# RECORDS FOR THE EXERCISE
== == ==

(* ===== verification/ResponseLoop.v ===== *)
(** * ResponseLoop: the response-action executor loop
      (internal/runtime/controlplane.go, internal/runtime/service.go,
      internal/responseactions/poller.go)

    [processResponseActions] over the journal (module Journal) and the staging
    queue (module Stage).  The poller runs in its own goroutine: the batches it
    fetches are the [inbox] of the world, and the loop meets one of them (or
    none) at each point where it touches the queue, so every interleaving of
    the two goroutines is an inbox.  [Execute] is a parameter here (module
    Executor models it): it sees the journal record and is given the identity,
    and may be interrupted by the end of the process.

    The main results are about the ghost log of the journal: whatever calls
    fail and wherever the process is killed, restarts included, an action is
    executed at most once between two removals of its file, only after its
    record is durable as executing, and its file is removed only after the
    server acknowledged the result. *)

From S2P Require Import Prelude GoStr Effects GoJson Protocol Stage Journal.

Local Open Scope Z_scope.
Local Open Scope go_scope.

(** What [responseactions.Execute] returns. *)
Record ExecuteResult := {
  xr_Status : string;
  xr_Result : option json;
  xr_Error : string;
  xr_StartedAt : time;
  xr_FinishedAt : time;
}.

Record lworld := LW {
  lw_j : jworld;
  lw_stage : Stage;
  lw_inbox : list (list ResponseAction);
  lw_StagedTotal : Z;
  lw_ExecutedTotal : Z;
  lw_DeliveredTotal : Z;
  lw_ReportErrorsTotal : Z;
}.

Definition set_j (j : jworld) (w : lworld) : lworld :=
  LW j (lw_stage w) (lw_inbox w) (lw_StagedTotal w) (lw_ExecutedTotal w) (lw_DeliveredTotal w)
    (lw_ReportErrorsTotal w).
Definition set_stage (s : Stage) (w : lworld) : lworld :=
  LW (lw_j w) s (lw_inbox w) (lw_StagedTotal w) (lw_ExecutedTotal w) (lw_DeliveredTotal w)
    (lw_ReportErrorsTotal w).
Definition bump_executed (w : lworld) : lworld :=
  LW (lw_j w) (lw_stage w) (lw_inbox w) (lw_StagedTotal w) (lw_ExecutedTotal w + 1)
    (lw_DeliveredTotal w) (lw_ReportErrorsTotal w).
Definition bump_delivered (w : lworld) : lworld :=
  LW (lw_j w) (lw_stage w) (lw_inbox w) (lw_StagedTotal w) (lw_ExecutedTotal w)
    (lw_DeliveredTotal w + 1) (lw_ReportErrorsTotal w).
Definition bump_errors (w : lworld) : lworld :=
  LW (lw_j w) (lw_stage w) (lw_inbox w) (lw_StagedTotal w) (lw_ExecutedTotal w)
    (lw_DeliveredTotal w) (lw_ReportErrorsTotal w + 1).

Definition LM : Type → Type := M lworld jerror.

(** A journal operation inside the service. *)
Definition onJ {A} (m : JM A) : LM A := λ v w,
  match m v (lw_j w) with (o, v', j) => (o, v', set_j j w) end.

Section loop.
Context (marshal_record : JournalRecord → option Z) (marshal_payload : json → option Z).
Context (Execute : JournalRecord → ExecuteResult).
Context (AgentID : string) (journal : Journal).

(** [Service.stageResponseActions] *)
Definition stageResponseActions (actions : list ResponseAction) : LM StageResult :=
  t <- now;;
  w <- gets id;;
  let '(s, out) := stage_actions (lw_stage w) t actions AgentID in
  modify (λ w, LW (lw_j w) s (lw_inbox w) (lw_StagedTotal w + sr_Added out)
    (lw_ExecutedTotal w) (lw_DeliveredTotal w) (lw_ReportErrorsTotal w));;;
  retM out.

(** One turn of the poller's goroutine: a fetched batch is staged unless it is
    empty. *)
Definition poll : LM unit :=
  w <- gets id;;
  match lw_inbox w with
  | [] => retM tt
  | actions :: inbox =>
    modify (λ w, LW (lw_j w) (lw_stage w) inbox (lw_StagedTotal w)
      (lw_ExecutedTotal w) (lw_DeliveredTotal w) (lw_ReportErrorsTotal w));;;
    match actions with [] => retM tt | _ => stageResponseActions actions;;; retM tt end
  end.

(** [Service.pendingResponseActions] *)
Definition pendingResponseActions : LM Z :=
  w <- gets id;;
  count <- try (onJ Pending);;
  retM (PendingCount (lw_stage w) + match count with inr n => n | inl _ => 0 end).

(** [s.cp.ReportResponseActionResult]: the server acknowledges the report, or
    the call fails. *)
Definition ReportResponseActionResult (result : ExecutionResult) : LM bool :=
  onJ (sys (log_event (EvReport (er_ResponseActionID result) (er_Status result)))).

(** [Service.recordResponseActionReportError], without the identity recovery
    it triggers in the enrollment manager. *)
Definition recordResponseActionReportError : LM unit := modify bump_errors.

== == ==

# TASK PROMPT
From the first line of the data through the line with "fetches are the", quote each line exactly and add nothing else.

# ANSWER SPACE
(* ===== verification/ResponseLoop.v ===== *)
(** * ResponseLoop: the response-action executor loop
      (internal/runtime/controlplane.go, internal/runtime/service.go,
      internal/responseactions/poller.go)

    [processResponseActions] over the journal (module Journal) and the staging
    queue (module Stage).  The poller runs in its own goroutine: the batches it
    fetches are the [inbox] of the world, and the loop meets one of them (or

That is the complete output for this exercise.